PROJECT ABSTRACT. Lung cancer is the leading cause of cancer mortality worldwide, with non-small cell lung
cancer (NSCLC) the predominant histologic subtype of lung cancer and lung adenocarcinoma the major subset
of NSCLC. ALK gene rearrangements (e.g., EML4-ALK fusions) are validated targets in NSCLC and current ALK
kinase inhibitors yield impressive responses. Despite this clinical progress drug resistance remains a problem
that limits patient survival. Improved therapeutic strategies are critical to identify to improve clinical outcomes.
We propose an innovative, multidisciplinary, and collaborative project to hopefully improve the survival of NSCLC
patients by defining a new mechanism of oncogenic signaling that we uncovered by studying ALK fusion
oncoproteins. We aim to capitalize on our discovery of membraneless cytoplasmic protein granules
(condensates) as a distinct mechanism of oncogenic kinase signaling in cancer. Our data suggest an emerging
paradigm in which certain ALK fusion oncoproteins, as well as other clinically-relevant oncoprotein kinase fusions
such as RET fusions, form de novo their own phase separated protein-based subcellular compartment devoid
of lipid membranes and utilize higher-order protein assembly as distinguishing principles underlying oncogenic
output. These membraneless cytoplasmic protein granules comprise a mode of oncogenic signaling that is
different from that of native receptor tyrosine kinase (RTK) signaling and oncogenic, mutant forms of other RTKs
such as EGFR, which use classical lipid membrane-based signaling. The pathogenic biomolecular condensates
formed by ALK (and other RTK) fusion oncoproteins locally concentrate the RAS activating complex GRB2/SOS1
and activate RAS in a lipid membrane-independent manner. RTK protein granule formation is critical for
oncogenic RAS/MAPK signaling output in cells. We identified a set of protein granule signaling components and
established structural rules that define ALK protein granule formation. For instance, protein granule formation
requires the adaptor proteins GRB2 and SHC, in addition to the ALK fusion oncoprotein. Our findings reveal
membraneless, higher-order cytoplasmic protein assembly as a distinct subcellular platform for organizing
oncogenic RTK and RAS signaling in cancer. We propose 2 complementary Specific Aims using innovative
methodologies to probe condensate biology to understand the role of phase separation in ALK fusion oncogenic
signaling. We further define the protein architecture of ALK fusion protein granules and identify the key interacting
proteins required for ALK fusion protein granule formation, oncogenic signaling and tumor growth.
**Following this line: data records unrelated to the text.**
Definition sizeMessage : string := "File size exceeds 10MB limit".
Definition typeMessage : string :=
  "Please upload a valid Excel file (.xlsx or .xls)".
Definition emptyMessage : string := "The Excel file appears to be empty".
Definition noHeadersMessage : string :=
  "No headers found in the Excel file".
Definition noDataMessage : string :=
  "No data rows found in the Excel file".
Definition fallbackMessage : string := "Failed to process the Excel file".

(** The [try] block of [processExcelFile]. *)
Definition tryBlock (file : File) : Try unit :=
  when (size file >? maxSize) (throw sizeMessage) ;;
  when (negb (includes allowedTypes (type file))) (throw typeMessage) ;;
  emit (SetUploadProgress 25) ;;
  buffer <- call CallArrayBuffer (arrayBuffer file) ;;
  emit (SetUploadProgress 50) ;;
  workbook <- call CallXlsxRead (XLSX_read buffer) ;;
  emit (SetUploadProgress 75) ;;
  let firstSheetName :=
    match SheetNames workbook with
    | n :: _ => n
    | [] => "undefined"
    end in
  let worksheet := Sheets workbook firstSheetName in
  jsonData <- call CallSheetToJson (sheet_to_json worksheet) ;;
  match jsonData with
  | [] => throw emptyMessage
  | headers :: data =>
      when (List.length headers =? 0)%nat (throw noHeadersMessage) ;;
      when (List.length data =? 0)%nat (throw noDataMessage) ;;
      emit (SetUploadProgress 90) ;;
      let excelData :=
        {| data := data; headers := headers;
           sheetNames := SheetNames workbook |} in
      emit (SetUploadProgress 100) ;;
      emit (OnDataUpload excelData (name file))
  end.

(** [err instanceof Error ? err.message : '...'] *)
Definition messageOf (t : Thrown) : string :=
  match t with
  | ThrownError m => m
  | ThrownOther => fallbackMessage
  end.

(** [processExcelFile]: the three resets, the [try] block, the
    [catch] and the [finally]. *)
Definition processExcelFile (file : File) : list Event :=
  let (es, r) := tryBlock file in
  [SetIsLoading true; SetError None; SetUploadProgress 0]
  ++ es
  ++ match r with
     | inl t => [SetError (Some (messageOf t))]
     | inr _ => []
     end
  ++ [SetIsLoading false; ResetProgressLater].

(** The message left in the [error] state by a run: the last
    [setError]. *)
Definition errorOf (events : list Event) : option string :=
  fold_left (fun acc e => match e with SetError m => m | _ => acc end)
            events None.

(** The data handed to [onDataUpload] by a run, if any. *)
Definition uploaded (events : list Event) : option (ExcelData num) :=
  fold_left (fun acc e =>
               match e with OnDataUpload d _ => Some d | _ => acc end)
            events None.

(** [onDropRejected]: the dropzone refused the file itself; the
    message is chosen by the code of the first error the dropzone
    lists for the first refused file ([codes]). *)
Definition rejectionMessage (codes : list string) : string :=
  match codes with
  | code :: _ =>
      if String.eqb code "file-too-large" then sizeMessage
      else if String.eqb code "file-invalid-type" then typeMessage
      else "File upload failed. Please try again."
  | [] => "File upload failed. Please try again."
  end.

Definition onDropRejected (codes : list string) : list Event :=
  [SetError (Some (rejectionMessage codes))].

(** Whether a run reached the reader or the codec. *)
Definition decodes (events : list Event) : bool :=
  existsb (fun e => match e with
                    | CallArrayBuffer | CallXlsxRead | CallSheetToJson => true
                    | _ => false
                    end) events.

(** [onDrop]: the first accepted file is processed, the others are
    not looked at. *)
Definition onDrop (acceptedFiles : list File) : list Event :=
  match acceptedFiles with
  | file :: _ => processExcelFile file
  | [] => []
  end.

(** The values [setUploadProgress] is called with, in order. *)
Definition progressOf (events : list Event) : list Z :=
  flat_map (fun e => match e with
                     | SetUploadProgress n => [n]
                     | _ => []
                     end) events.

End Decode.
End FileUpload.

(** ** Dashboard: the upload history *)

Module Dashboard.
Import Js.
The proposed
studies will establish a mechanistic understanding of RTK fusion condensate biology to lay a firm foundation for
the future design of mechanism-based therapeutic strategies to interfere with ALK protein granule assembly per
se and that complement conventional ALK-targeted clinical agents, which ...

## Key facts

- **NIH application ID:** 10827430
- **Project number:** 5R01CA279180-02
- **Recipient organization:** UNIVERSITY OF CALIFORNIA, SAN FRANCISCO
- **Principal Investigator:** Trever G Bivona
- **Activity code:** R01 (R01, R21, SBIR, etc.)
- **Funding institute:** NIH
- **Fiscal year:** 2024
- **Award amount:** $636,702
- **Award type:** 5
- **Project period:** 2023-04-11 → 2028-03-31

## Primary source

NIH RePORTER: https://reporter.nih.gov/project-details/10827430

## Citation

> US National Institutes of Health, RePORTER application 10827430, Dissecting the role and mechanism of EML4-ALK condensates in oncogenic signaling and tumor growth (5R01CA279180-02). Retrieved via AI Analytics 2026-05-25 from https://api.ai-analytics.org/grant/nih/10827430. Licensed CC0.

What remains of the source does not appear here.